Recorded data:
(** [applyAdvancedEffects]: the pixels of the processed file.  [random]
    lists the values [Math.random()] returns during the call. *)
Definition applyAdvancedEffects (settings : Settings) (random : nat -> Number)
    (img : Raster) : Promise Raster :=
  (* ctx.drawImage(img, 0, 0) on a canvas of the size of the image *)
  let canvas := img in
  (* Get image data *)
  let data := getImageData canvas in
  let cursor := 0%nat in
  (* Apply effects *)
  let '(data, cursor) :=
    if gt (noiseAmount settings) 0
    then applyNoise random (noiseAmount settings) (data, cursor)
    else (data, cursor) in
  (* Apply kaleidoscope effect *)
  let canvas :=
    if gt (kaleidoscope settings) 0 then
      let segments := (Math_floor (kaleidoscope settings * 8) + 2)%float in
      drawKaleidoscope segments canvas
    else canvas in
  (* Apply mirror effect *)
  let canvas :=
    if mirror settings then drawMirrored (mirrorAxis settings) canvas
    else canvas in
  (* Apply color splash effect *)
  let data :=
    if colorSplash settings
    then applyColorSplash (targetHue settings) (hueTolerance settings) data
    else data in
  (* Apply glitch effect *)
  await glitched <-
    (if gt (glitchIntensity settings) 0 then
       let sliceHeight := Math_floor (ofNat (height canvas) / 20) in
       let numSlices := Math_floor (glitchIntensity settings * 5) in
       glitchLoop random (glitchIntensity settings) sliceHeight
         (iterations numSlices) (canvas, cursor)
     else inr (canvas, cursor)) ;;
  let canvas := fst glitched in
  (* Apply gamma correction *)
  let data :=
    if neq (gamma settings) 1 then applyGamma (gamma settings) data
    else data in
  (* Apply color balance *)
  let balance := colorBalance settings in
  let data :=
    if neq (r balance) 0 || neq (g balance) 0 || neq (b balance) 0
    then applyColorBalance balance data
    else data in
  (* Apply split toning *)
  let data :=
    if splitToning settings
    then applySplitToning (highlightColor settings) (shadowColor settings) data
    else data in
  (* Apply the modified image data *)
  let canvas := putImageData canvas data in
  inr canvas.

End WithHost.
End AdvancedEffects.

(** ** Facts about the advanced effects *)
Module AdvancedEffectsFacts.
Import AdvancedEffects.

(** What a load sees after a store depends on what it saw before. *)
Lemma lookup_setClamped (a : bytes) (i : nat) (x : Number) (j : nat) :
  setClamped a i x !! j =
  if decide (i = j)
  then match a !! j with Some _ => Some (ToUint8Clamp x) | None => None end
  else a !! j.
Proof.
  unfold setClamped. destruct (decide (i = j)) as [->|Hne].
  - destruct (a !! j) eqn:Hj.
    + apply list_lookup_insert_eq. by eapply lookup_lt_Some.
    + apply lookup_ge_None. rewrite length_insert. by apply lookup_ge_None.
  - by apply list_lookup_insert_ne.
Qed.

Lemma get_ext (a a' : bytes) (j : nat) : a !! j = a' !! j -> get a j = get a' j.
Proof. unfold get. by intros ->. Qed.

Lemma get_Some (a : bytes) (j : nat) (v : Z) : a !! j = Some v -> get a j = ofZ v.
Proof. unfold get. by intros ->. Qed.

Ltac frame_tac :=
  rewrite ?lookup_setClamped;
  repeat match goal with
  | |- context [decide (?x = ?y)] => destruct (decide (x = y)); [lia|]
  end; try done.

Lemma noiseBody_frame (random : nat -> Number) (amount : Number)
    (i : nat) (s : list Z * nat) (j : nat) :
  (j < i \/ i + 3 <= j)%nat -> fst (noiseBody random amount i s) !! j = fst s !! j.
Proof. intros Hj. destruct s as [a c]. unfold noiseBody. cbn. frame_tac. Qed.

Lemma colorSplashBody_frame (t tol : Number) :
  storesColourOnly (colorSplashBody t tol).
Proof.
  intros i a j Hj. unfold colorSplashBody.
  destruct (rgbToHsl _ _ _) as [[h s] l].
  destruct (_ && _); [|done]. cbv zeta. frame_tac.
Qed.

Lemma colorBalanceBody_frame (bal : RGB) : storesColourOnly (colorBalanceBody bal).
Proof. intros i a j Hj. unfold colorBalanceBody. cbv zeta. frame_tac. Qed.

Lemma splitToningBody_frame (hl sh : RGB) : storesColourOnly (splitToningBody hl sh).
Proof.
  intros i a j Hj. unfold splitToningBody. cbv zeta.
  destruct (gt _ _); frame_tac.
Qed.

Lemma gammaBody_frame `{Host} (gm : Number) : storesColourOnly (gammaBody gm).
Proof. intros i a j Hj. unfold gammaBody. cbv zeta. frame_tac. Qed.

Lemma noise_alpha (random : nat -> Number) (amount : Number) (s : list Z * nat)
    (p : nat) :
  fst (applyNoise random amount s) !! (4 * p + 3)%nat = fst s !! (4 * p + 3)%nat.
Proof.
  unfold applyNoise.
  apply (forPixelsFrom_invariant
           (fun s' => fst s' !! (4 * p + 3)%nat = fst s !! (4 * p + 3)%nat));
    [|done].
  intros k s' Hs'. rewrite noiseBody_frame by lia. done.
Qed.

Lemma alpha_index (p : nat) : ((4 * p + 3) mod 4 = 3)%nat.
Proof.
  rewrite Nat.add_comm, Nat.mul_comm, Nat.Div0.mod_add. reflexivity.
Qed.

(** C10: each of the loops over [data] (noise, colour splash, gamma,
    colour balance, split toning) leaves the alpha byte of every pixel as
    it was. *)
Theorem pixel_effects_keep_alpha `{Host} (random : nat -> Number)
    (cursor : nat) (amount t tol gm : Number) (bal : RGB) (hl sh : string)
    (data : bytes) (p : nat) :
  let alpha (a : bytes) := a !! (4 * p + 3)%nat in
  alpha (fst (applyNoise random amount (data, cursor))) = alpha data /\
  alpha (applyColorSplash t tol data) = alpha data /\
  alpha (applyGamma gm data) = alpha data /\
  alpha (applyColorBalance bal data) = alpha data /\
  alpha (applySplitToning hl sh data) = alpha data.
Proof.
  cbv zeta. pose proof (alpha_index p) as Hp.
  split; [apply noise_alpha|].
  unfold applyColorSplash, applyGamma, applyColorBalance, applySplitToning,
    eachPixel.
  repeat split; apply forPixelsFrom_alpha;
    auto using colorSplashBody_frame, gammaBody_frame, colorBalanceBody_frame,
      splitToningBody_frame.
Qed.

(** *** Colour splash *)

(** The circular distance of two hues in the specification's words:
    [min(|h - target|, 360 - |h - target|)]. *)
Definition circularDistance (h target : Number) : Number :=
  Math_min (Math_abs (h - target)) (360 - Math_abs (h - target)).

(** The hue [rgbToHsl] gives a pixel, and the byte stored for its
    luminance-weighted grey. *)
Definition hueOf (r g b : Z) : Number :=
  fst (fst (rgbToHsl (ofZ r) (ofZ g) (ofZ b))).

Definition grayOf (r g b : Z) : Z :=
  ToUint8Clamp (0.2126 * ofZ r + 0.7152 * ofZ g + 0.0722 * ofZ b).

Lemma colorSplashBody_own (t tol : Number) : readsOwnPixel (colorSplashBody t tol).
Proof.
  intros i a a' Hagree j Hj. unfold colorSplashBody.
  rewrite (get_ext a a' i), (get_ext a a' (i + 1)), (get_ext a a' (i + 2))
    by (apply Hagree; lia).
  destruct (rgbToHsl _ _ _) as [[h s] l].
  destruct (_ && _); [|by apply Hagree]. cbv zeta.
  rewrite !lookup_setClamped.
  repeat match goal with
  | |- context [decide (?x = ?y)] => destruct (decide (x = y))
  end; rewrite ?Hagree by lia; done.
Qed.

Lemma pixelCount_lookup (a : bytes) (p c : nat) (v : Z) :
  a !! (4 * p + c)%nat = Some v -> (p < pixelCount a)%nat.
Proof.
  intros Hv. apply lookup_lt_Some in Hv. unfold pixelCount.
  pose proof (Nat.div_mod_eq (length a + 3) 4).
  pose proof (Nat.mod_upper_bound (length a + 3) 4). lia.
Qed.

(** C6: colour splash stores the grey of a pixel in its three colour
    bytes exactly when the circular distance of its hue from the target
    exceeds the tolerance, and leaves the pixel as it is otherwise. *)
Theorem colorSplash_circular (targetHue hueTolerance : Number) (data : bytes)
    (p : nat) (r g b : Z) :
  data !! (4 * p)%nat = Some r ->
  data !! (4 * p + 1)%nat = Some g ->
  data !! (4 * p + 2)%nat = Some b ->
  let out := applyColorSplash targetHue hueTolerance data in
  let gray := grayOf r g b in
  if gt (circularDistance (hueOf r g b) targetHue) hueTolerance
  then out !! (4 * p)%nat = Some gray /\
       out !! (4 * p + 1)%nat = Some gray /\
       out !! (4 * p + 2)%nat = Some gray
  else out !! (4 * p)%nat = Some r /\
       out !! (4 * p + 1)%nat = Some g /\
       out !! (4 * p + 2)%nat = Some b.
Proof.
  intros Hr Hg Hb out gray.
  assert (Hp : (p < pixelCount data)%nat) by (by eapply (pixelCount_lookup _ p 1)).
  assert (Hout : forall j, (4 * p <= j < 4 * p + 4)%nat ->
            out !! j = colorSplashBody targetHue hueTolerance (4 * p) data !! j).
  { intros j Hj. unfold out, applyColorSplash, eachPixel.
    apply forPixelsFrom_own;
      auto using colorSplashBody_frame, colorSplashBody_own. }
  rewrite !Hout by lia. clear Hout out.
  unfold colorSplashBody, circularDistance, hueOf, gray, grayOf.
  rewrite (get_Some _ _ _ Hr), (get_Some _ _ _ Hg), (get_Some _ _ _ Hb).
  destruct (rgbToHsl _ _ _) as [[h s] l]. cbn [fst].
  rewrite FloatOrder.gt_Math_min.
  destruct (_ && _); [|done]. cbv zeta.
  rewrite !lookup_setClamped.
  repeat match goal with
  | |- context [decide (?x = ?y)] => destruct (decide (x = y)); try lia
  end.
  by rewrite Hr, Hg, Hb.
Qed.

(** C6, the boundary case: a pixel of hue 355 is at circular distance 5
    from the target hue 0 and keeps its colour at tolerance 10. *)
Lemma colorSplash_circular_witness :
  hueOf 240 0 20 = 355%float /\
  circularDistance 355 0 = 5%float /\
  applyColorSplash 0 10 [240; 0; 20; 255] = [240; 0; 20; 255].
Proof.
  pose proof (colorSplash_circular 0 10 [240; 0; 20; 255] 0 240 0 20
                eq_refl eq_refl eq_refl) as H.
  cbv zeta in H.
  assert (E : gt (circularDistance (hueOf 240 0 20) 0) 10 = false)
    by (vm_compute; reflexivity).
  rewrite E in H. destruct H as (H0 & H1 & H2).
  split; [vm_compute; reflexivity|].
  split; [vm_compute; reflexivity|].
  apply list_eq.
  intros [|[|[|[|j]]]]; [exact H0 | exact H1 | exact H2 | |];
    vm_compute; reflexivity.
Defined.

(** At the same setting a pure green pixel (hue 120) turns grey. *)
Lemma colorSplash_green_turns_grey :
  applyColorSplash 0 10 [0; 255; 0; 255] = [182; 182; 182; 255].
Proof. vm_compute. reflexivity. Qed.

End AdvancedEffectsFacts.

(** ** Background removal: [BackgroundRemoval] *)
Module BackgroundRemoval.

(** [a[idx]] for an index computed with signed arithmetic. *)
Definition getZ (a : bytes) (idx : Z) : Number :=
  if idx <? 0 then nan else get a (Z.to_nat idx).

(** [for (let y = y0; y < y1; y++) for (let x = x0; x < x1; x++)
    plane[y * width + x] = value(x, y)] on a [Uint8Array]. *)
Definition fillPlane (width : nat) (value : nat -> nat -> Number)
    (y0 y1 x0 x1 : nat) (plane : bytes) : bytes :=
  forRange y0 y1 (fun y plane =>
    forRange x0 x1 (fun x plane =>
      setUint8 plane (y * width + x) (value x y)) plane) plane.

(** [for (let dy = -half; dy <= half; dy++)
    for (let dx = -half; dx <= half; dx++) step], on the pair of
    accumulators of the loop. *)
Definition windowFold {Acc : Type} (half : Z) (step : Z -> Z -> Acc -> Acc)
    (init : Acc) : Acc :=
  foldl (fun acc dy => foldl (fun acc dx => step dx dy acc) acc
                         (zRange (- half) half))
    init (zRange (- half) half).

(** *** Sobel operator *)

Definition sobelX : list Number := [-1; 0; 1; -2; 0; 2; -1; 0; 1]%float.
Definition sobelY : list Number := [-1; -2; -1; 0; 0; 0; 1; 2; 1]%float.

Definition kernelAt (kernel : list Number) (k : Z) : Number :=
  match kernel !! Z.to_nat k with
  | Some weight => weight
  | None => nan
  end.

(** One of the two kernel loops at pixel [(x, y)], on the red channel. *)
Definition convolve (kernel : list Number) (data : bytes) (width : nat)
    (x y : nat) : Number :=
  windowFold 1 (fun kernelX kernelY acc =>
    let idx := ((Z.of_nat y + kernelY) * Z.of_nat width
                + (Z.of_nat x + kernelX)) * 4 in
    let weight := kernelAt kernel ((kernelY + 1) * 3 + (kernelX + 1)) in
    (acc + getZ data idx * weight)%float) 0%float.

Definition magnitudeAt (data : bytes) (width : nat) (x y : nat) : Number :=
  let pixelX := convolve sobelX data width x y in
  let pixelY := convolve sobelY data width x y in
  Math_sqrt (pixelX * pixelX + pixelY * pixelY).

Definition applySobelOperator (data : bytes) (width height : nat) : bytes :=
  let output := newUint8Array (width * height) in
  fillPlane width (magnitudeAt data width) 1 (height - 1) 1 (width - 1) output.

(** *** Classification *)

(** The distance of a colour from white; [Math.pow(v, 2)] is [v * v]. *)
Definition colorDiffOf (r g b : Number) : Number :=
  Math_sqrt ((255 - r) * (255 - r) + (255 - g) * (255 - g)
             + (255 - b) * (255 - b)).

Definition classifyBody (data sobelData : bytes) (width : nat)
    (threshold tolerance : Number) (i : nat) (mask : bytes) : bytes :=
  if (width =? 0)%nat then mask (* the index is NaN: the store is dropped *)
  else
    let x := ((i / 4) mod width)%nat in
    let y := ((i / 4) / width)%nat in
    let idx := (y * width + x)%nat in
    (* Get edge strength *)
    let edgeStrength := get sobelData idx in
    (* Color difference from potential background *)
    let colorDiff := colorDiffOf (get data i) (get data (i + 1)) (get data (i + 2)) in
    (* Combine edge and color information *)
    let isForeground := gt edgeStrength threshold || gt colorDiff tolerance in
    setUint8 mask idx (if isForeground then 255 else 0).
(* ===== verification/_CoqProject ===== *)
-Q . S2P
Prelude.v
Text.v
Cohort.v
Permission.v
CohortSizing.v
Sealing.v
Utf8.v
Segment.v
Ledger.v
Breakpoints.v
Table.v
Store.v
Blackboard.v
Money.v
Lineage.v
Event.v
Ephemeral.v
EventBus.v
Turn.v
FileSystem.v
Traced.v
Journal.v
Canonical.v
Tool.v
Vector.v
Config.v
Guard.v
Piped.v
Framing.v
Language.v
Lsp.v
Dap.v
Checkpoint.v
Session.v
Provider.v
Sse.v
Anthropic.v
Google.v
OpenAi.v
Llm.v
Hook.v
Command.v
Graph.v
Secrets.v
Mcp.v
Redact.v
Sink.v
Update.v
Introspect.v
Syntax.v
Ast.v
Digest.v
VectorIndex.v
Retrieve.v
Skill.v
Scan.v
Shell.v
Sandbox.v
Plugin.v
Tui.v
Economy.v
Runtime.v
Native.v
Connection.v
Cli.v
Lemma append_Err l segment e :
  append blake3 l segment = Err e ↔
  e = DuplicateSegment (Segment.id segment) ∧ Segment.id segment ∈ ids l.
Proof.
  destruct (append blake3 l segment) as [[seq l']|e'] eqn:E.
  - apply append_Ok in E as (Hn & _). split; [done|]. by intros [_ ?].
  - destruct (decide (Segment.id segment ∈ ids l)) as [Hin|Hn].
    + assert (e' = DuplicateSegment (Segment.id segment)) as ->
        by (unfold append in E; case_match; simplify_eq; done).
      split; [by intros [= <-]|by intros [-> _]].
    + assert (append blake3 l segment = Ok (PromptLedger.next_seq l, _)) as E'
        by (by apply append_Ok). congruence.
Qed.

Lemma ids_append l segment seq g lg :
  ids (PromptLedger.mk (PromptLedger.entries l ++ [Sealed.seal blake3 seq segment])
         (seq + 1) g lg) = ids l ++ [Segment.id segment].
Proof. unfold ids. simpl. by rewrite fmap_app. Qed.

Lemma append_wf l segment seq l' :
  ledger_wf l → append blake3 l segment = Ok (seq, l') → ledger_wf l'.
Proof.
  intros (Hd & Hn & Hs) (Hfresh & -> & ->)%append_Ok. split_and!; simpl.
  - apply dense_snoc; [done|done|apply verify_seal].
  - rewrite ids_append. apply NoDup_app. split_and!; [done|set_solver|apply NoDup_singleton].
  - rewrite length_app, Hs. simpl. lia.
Qed.

Lemma append_seal_wf l segment seq l' :
  seal_wf l → append blake3 l segment = Ok (seq, l') → seal_wf l'.
Proof.
  intros Hw (_ & -> & ->)%append_Ok. unfold seal_wf in *. simpl.
  destruct (PromptLedger.latest_generation l) as [g|]; [|done].
  destruct Hw as (Hg & n & Hn & Hseg & Hh). split; [done|]. exists n.
  rewrite ids_append, length_app, !take_app_le by (unfold ids; rewrite ?length_fmap; lia).
  split_and!; [lia|done|done].
Qed.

- _Exercise aim_
Beginning at the line above that contains "let segments := (Math_floor", return each line exactly through the line that contains "(* Apply the modified image data *)", and no others.

- _Output of the task_
      let segments := (Math_floor (kaleidoscope settings * 8) + 2)%float in
      drawKaleidoscope segments canvas
    else canvas in
  (* Apply mirror effect *)
  let canvas :=
    if mirror settings then drawMirrored (mirrorAxis settings) canvas
    else canvas in
  (* Apply color splash effect *)
  let data :=
    if colorSplash settings
    then applyColorSplash (targetHue settings) (hueTolerance settings) data
    else data in
  (* Apply glitch effect *)
  await glitched <-
    (if gt (glitchIntensity settings) 0 then
       let sliceHeight := Math_floor (ofNat (height canvas) / 20) in
       let numSlices := Math_floor (glitchIntensity settings * 5) in
       glitchLoop random (glitchIntensity settings) sliceHeight
         (iterations numSlices) (canvas, cursor)
     else inr (canvas, cursor)) ;;
  let canvas := fst glitched in
  (* Apply gamma correction *)
  let data :=
    if neq (gamma settings) 1 then applyGamma (gamma settings) data
    else data in
  (* Apply color balance *)
  let balance := colorBalance settings in
  let data :=
    if neq (r balance) 0 || neq (g balance) 0 || neq (b balance) 0
    then applyColorBalance balance data
    else data in
  (* Apply split toning *)
  let data :=
    if splitToning settings
    then applySplitToning (highlightColor settings) (shadowColor settings) data
    else data in
  (* Apply the modified image data *)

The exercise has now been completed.